**Task to carry out:** Write back each entry precisely as it is given.

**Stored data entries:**

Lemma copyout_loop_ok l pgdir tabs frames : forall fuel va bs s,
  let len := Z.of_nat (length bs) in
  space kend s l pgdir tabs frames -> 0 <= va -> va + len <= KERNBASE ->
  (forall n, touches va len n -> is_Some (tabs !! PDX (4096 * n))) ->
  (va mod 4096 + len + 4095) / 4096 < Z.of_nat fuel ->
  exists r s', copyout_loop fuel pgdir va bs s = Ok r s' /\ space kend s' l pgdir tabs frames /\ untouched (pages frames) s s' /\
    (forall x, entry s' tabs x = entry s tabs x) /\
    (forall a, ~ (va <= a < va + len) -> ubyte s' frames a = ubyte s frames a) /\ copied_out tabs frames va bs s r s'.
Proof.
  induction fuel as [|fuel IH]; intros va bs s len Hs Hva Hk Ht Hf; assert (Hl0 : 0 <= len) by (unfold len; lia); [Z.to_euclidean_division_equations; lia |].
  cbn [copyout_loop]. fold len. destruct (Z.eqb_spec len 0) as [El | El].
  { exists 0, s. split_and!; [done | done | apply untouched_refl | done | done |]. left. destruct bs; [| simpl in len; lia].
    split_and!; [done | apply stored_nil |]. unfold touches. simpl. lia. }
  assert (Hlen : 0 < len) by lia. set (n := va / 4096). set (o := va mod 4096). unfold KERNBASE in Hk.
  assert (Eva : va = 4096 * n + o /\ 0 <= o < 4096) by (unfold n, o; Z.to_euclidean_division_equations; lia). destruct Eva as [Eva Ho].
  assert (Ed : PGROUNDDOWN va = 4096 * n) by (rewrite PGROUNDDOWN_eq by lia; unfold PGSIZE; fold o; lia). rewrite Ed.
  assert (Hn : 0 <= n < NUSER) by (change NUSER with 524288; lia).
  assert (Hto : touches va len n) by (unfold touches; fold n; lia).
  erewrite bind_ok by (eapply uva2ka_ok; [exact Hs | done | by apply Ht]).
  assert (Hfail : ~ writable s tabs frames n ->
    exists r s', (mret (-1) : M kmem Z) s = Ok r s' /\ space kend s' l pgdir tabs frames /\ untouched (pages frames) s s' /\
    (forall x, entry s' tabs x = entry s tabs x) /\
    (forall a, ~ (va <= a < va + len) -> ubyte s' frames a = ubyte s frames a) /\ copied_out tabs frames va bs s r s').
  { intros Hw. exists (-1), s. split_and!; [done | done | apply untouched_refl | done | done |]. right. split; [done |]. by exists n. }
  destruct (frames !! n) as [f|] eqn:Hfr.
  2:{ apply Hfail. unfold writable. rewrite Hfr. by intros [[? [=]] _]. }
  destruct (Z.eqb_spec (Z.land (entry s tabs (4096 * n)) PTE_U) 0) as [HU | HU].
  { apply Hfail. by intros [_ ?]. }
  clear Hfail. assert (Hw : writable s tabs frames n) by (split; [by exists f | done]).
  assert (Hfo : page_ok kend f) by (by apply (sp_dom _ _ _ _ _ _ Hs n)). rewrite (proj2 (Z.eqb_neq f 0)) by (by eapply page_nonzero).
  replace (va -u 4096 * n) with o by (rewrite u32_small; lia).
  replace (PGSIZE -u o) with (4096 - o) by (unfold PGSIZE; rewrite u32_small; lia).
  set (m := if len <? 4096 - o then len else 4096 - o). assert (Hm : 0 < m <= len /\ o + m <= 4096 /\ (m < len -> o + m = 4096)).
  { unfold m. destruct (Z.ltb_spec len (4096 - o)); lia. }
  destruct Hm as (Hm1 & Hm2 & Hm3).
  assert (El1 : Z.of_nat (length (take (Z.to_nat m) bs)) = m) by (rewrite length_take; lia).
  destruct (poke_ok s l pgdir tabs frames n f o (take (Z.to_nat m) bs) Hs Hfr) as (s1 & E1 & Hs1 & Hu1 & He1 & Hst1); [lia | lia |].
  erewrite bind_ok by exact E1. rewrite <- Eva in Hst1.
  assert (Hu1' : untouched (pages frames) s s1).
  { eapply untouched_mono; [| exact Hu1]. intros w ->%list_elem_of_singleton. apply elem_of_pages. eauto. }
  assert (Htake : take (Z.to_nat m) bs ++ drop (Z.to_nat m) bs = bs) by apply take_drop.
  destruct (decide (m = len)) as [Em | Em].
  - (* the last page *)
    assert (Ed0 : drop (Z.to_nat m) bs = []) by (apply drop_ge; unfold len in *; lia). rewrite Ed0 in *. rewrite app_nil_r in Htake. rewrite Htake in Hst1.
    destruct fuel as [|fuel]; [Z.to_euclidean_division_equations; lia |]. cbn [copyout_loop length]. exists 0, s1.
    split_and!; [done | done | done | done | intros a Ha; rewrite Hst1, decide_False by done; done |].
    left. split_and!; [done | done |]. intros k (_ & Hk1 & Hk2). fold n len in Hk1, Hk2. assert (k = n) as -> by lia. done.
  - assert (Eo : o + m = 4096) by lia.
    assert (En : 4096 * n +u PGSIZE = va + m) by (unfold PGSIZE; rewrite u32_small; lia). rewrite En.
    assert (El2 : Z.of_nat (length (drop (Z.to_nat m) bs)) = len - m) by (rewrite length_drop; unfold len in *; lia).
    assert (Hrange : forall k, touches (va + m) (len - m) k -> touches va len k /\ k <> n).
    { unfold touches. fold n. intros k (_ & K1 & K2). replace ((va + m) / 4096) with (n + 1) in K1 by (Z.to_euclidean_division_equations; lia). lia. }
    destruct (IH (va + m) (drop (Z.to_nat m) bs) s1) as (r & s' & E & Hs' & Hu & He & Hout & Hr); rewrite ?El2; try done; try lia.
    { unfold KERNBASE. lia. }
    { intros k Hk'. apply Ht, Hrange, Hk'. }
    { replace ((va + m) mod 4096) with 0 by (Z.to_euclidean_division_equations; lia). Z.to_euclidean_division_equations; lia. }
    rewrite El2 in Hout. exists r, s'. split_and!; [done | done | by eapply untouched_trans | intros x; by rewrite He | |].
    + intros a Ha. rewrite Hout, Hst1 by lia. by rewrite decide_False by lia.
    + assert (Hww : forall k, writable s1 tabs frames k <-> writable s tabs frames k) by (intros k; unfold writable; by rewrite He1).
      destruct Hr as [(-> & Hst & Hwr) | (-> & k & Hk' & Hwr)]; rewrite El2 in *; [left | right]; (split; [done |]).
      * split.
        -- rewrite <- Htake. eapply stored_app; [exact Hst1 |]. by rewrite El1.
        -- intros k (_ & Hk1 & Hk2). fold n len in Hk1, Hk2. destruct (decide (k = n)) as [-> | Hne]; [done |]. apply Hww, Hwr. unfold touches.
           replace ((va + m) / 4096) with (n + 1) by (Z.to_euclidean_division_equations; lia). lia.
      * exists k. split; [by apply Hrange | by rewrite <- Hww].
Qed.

**Response area:**
Lemma copyout_loop_ok l pgdir tabs frames : forall fuel va bs s,
  let len := Z.of_nat (length bs) in
  space kend s l pgdir tabs frames -> 0 <= va -> va + len <= KERNBASE ->
  (forall n, touches va len n -> is_Some (tabs !! PDX (4096 * n))) ->
  (va mod 4096 + len + 4095) / 4096 < Z.of_nat fuel ->
  exists r s', copyout_loop fuel pgdir va bs s = Ok r s' /\ space kend s' l pgdir tabs frames /\ untouched (pages frames) s s' /\
    (forall x, entry s' tabs x = entry s tabs x) /\
    (forall a, ~ (va <= a < va + len) -> ubyte s' frames a = ubyte s frames a) /\ copied_out tabs frames va bs s r s'.
Proof.
  induction fuel as [|fuel IH]; intros va bs s len Hs Hva Hk Ht Hf; assert (Hl0 : 0 <= len) by (unfold len; lia); [Z.to_euclidean_division_equations; lia |].
  cbn [copyout_loop]. fold len. destruct (Z.eqb_spec len 0) as [El | El].
  { exists 0, s. split_and!; [done | done | apply untouched_refl | done | done |]. left. destruct bs; [| simpl in len; lia].
    split_and!; [done | apply stored_nil |]. unfold touches. simpl. lia. }
  assert (Hlen : 0 < len) by lia. set (n := va / 4096). set (o := va mod 4096). unfold KERNBASE in Hk.
  assert (Eva : va = 4096 * n + o /\ 0 <= o < 4096) by (unfold n, o; Z.to_euclidean_division_equations; lia). destruct Eva as [Eva Ho].
  assert (Ed : PGROUNDDOWN va = 4096 * n) by (rewrite PGROUNDDOWN_eq by lia; unfold PGSIZE; fold o; lia). rewrite Ed.
  assert (Hn : 0 <= n < NUSER) by (change NUSER with 524288; lia).
  assert (Hto : touches va len n) by (unfold touches; fold n; lia).
  erewrite bind_ok by (eapply uva2ka_ok; [exact Hs | done | by apply Ht]).
  assert (Hfail : ~ writable s tabs frames n ->
    exists r s', (mret (-1) : M kmem Z) s = Ok r s' /\ space kend s' l pgdir tabs frames /\ untouched (pages frames) s s' /\
    (forall x, entry s' tabs x = entry s tabs x) /\
    (forall a, ~ (va <= a < va + len) -> ubyte s' frames a = ubyte s frames a) /\ copied_out tabs frames va bs s r s').
  { intros Hw. exists (-1), s. split_and!; [done | done | apply untouched_refl | done | done |]. right. split; [done |]. by exists n. }
  destruct (frames !! n) as [f|] eqn:Hfr.
  2:{ apply Hfail. unfold writable. rewrite Hfr. by intros [[? [=]] _]. }
  destruct (Z.eqb_spec (Z.land (entry s tabs (4096 * n)) PTE_U) 0) as [HU | HU].
  { apply Hfail. by intros [_ ?]. }
  clear Hfail. assert (Hw : writable s tabs frames n) by (split; [by exists f | done]).
  assert (Hfo : page_ok kend f) by (by apply (sp_dom _ _ _ _ _ _ Hs n)). rewrite (proj2 (Z.eqb_neq f 0)) by (by eapply page_nonzero).
  replace (va -u 4096 * n) with o by (rewrite u32_small; lia).
  replace (PGSIZE -u o) with (4096 - o) by (unfold PGSIZE; rewrite u32_small; lia).
  set (m := if len <? 4096 - o then len else 4096 - o). assert (Hm : 0 < m <= len /\ o + m <= 4096 /\ (m < len -> o + m = 4096)).
  { unfold m. destruct (Z.ltb_spec len (4096 - o)); lia. }
  destruct Hm as (Hm1 & Hm2 & Hm3).
  assert (El1 : Z.of_nat (length (take (Z.to_nat m) bs)) = m) by (rewrite length_take; lia).
  destruct (poke_ok s l pgdir tabs frames n f o (take (Z.to_nat m) bs) Hs Hfr) as (s1 & E1 & Hs1 & Hu1 & He1 & Hst1); [lia | lia |].
  erewrite bind_ok by exact E1. rewrite <- Eva in Hst1.
  assert (Hu1' : untouched (pages frames) s s1).
  { eapply untouched_mono; [| exact Hu1]. intros w ->%list_elem_of_singleton. apply elem_of_pages. eauto. }
  assert (Htake : take (Z.to_nat m) bs ++ drop (Z.to_nat m) bs = bs) by apply take_drop.
  destruct (decide (m = len)) as [Em | Em].
  - (* the last page *)
    assert (Ed0 : drop (Z.to_nat m) bs = []) by (apply drop_ge; unfold len in *; lia). rewrite Ed0 in *. rewrite app_nil_r in Htake. rewrite Htake in Hst1.
    destruct fuel as [|fuel]; [Z.to_euclidean_division_equations; lia |]. cbn [copyout_loop length]. exists 0, s1.
    split_and!; [done | done | done | done | intros a Ha; rewrite Hst1, decide_False by done; done |].
    left. split_and!; [done | done |]. intros k (_ & Hk1 & Hk2). fold n len in Hk1, Hk2. assert (k = n) as -> by lia. done.
  - assert (Eo : o + m = 4096) by lia.
    assert (En : 4096 * n +u PGSIZE = va + m) by (unfold PGSIZE; rewrite u32_small; lia). rewrite En.
    assert (El2 : Z.of_nat (length (drop (Z.to_nat m) bs)) = len - m) by (rewrite length_drop; unfold len in *; lia).
    assert (Hrange : forall k, touches (va + m) (len - m) k -> touches va len k /\ k <> n).
    { unfold touches. fold n. intros k (_ & K1 & K2). replace ((va + m) / 4096) with (n + 1) in K1 by (Z.to_euclidean_division_equations; lia). lia. }
    destruct (IH (va + m) (drop (Z.to_nat m) bs) s1) as (r & s' & E & Hs' & Hu & He & Hout & Hr); rewrite ?El2; try done; try lia.
    { unfold KERNBASE. lia. }
    { intros k Hk'. apply Ht, Hrange, Hk'. }
    { replace ((va + m) mod 4096) with 0 by (Z.to_euclidean_division_equations; lia). Z.to_euclidean_division_equations; lia. }
    rewrite El2 in Hout. exists r, s'. split_and!; [done | done | by eapply untouched_trans | intros x; by rewrite He | |].
    + intros a Ha. rewrite Hout, Hst1 by lia. by rewrite decide_False by lia.
    + assert (Hww : forall k, writable s1 tabs frames k <-> writable s tabs frames k) by (intros k; unfold writable; by rewrite He1).
      destruct Hr as [(-> & Hst & Hwr) | (-> & k & Hk' & Hwr)]; rewrite El2 in *; [left | right]; (split; [done |]).
      * split.
        -- rewrite <- Htake. eapply stored_app; [exact Hst1 |]. by rewrite El1.
        -- intros k (_ & Hk1 & Hk2). fold n len in Hk1, Hk2. destruct (decide (k = n)) as [-> | Hne]; [done |]. apply Hww, Hwr. unfold touches.
           replace ((va + m) / 4096) with (n + 1) by (Z.to_euclidean_division_equations; lia). lia.
      * exists k. split; [by apply Hrange | by rewrite <- Hww].
Qed.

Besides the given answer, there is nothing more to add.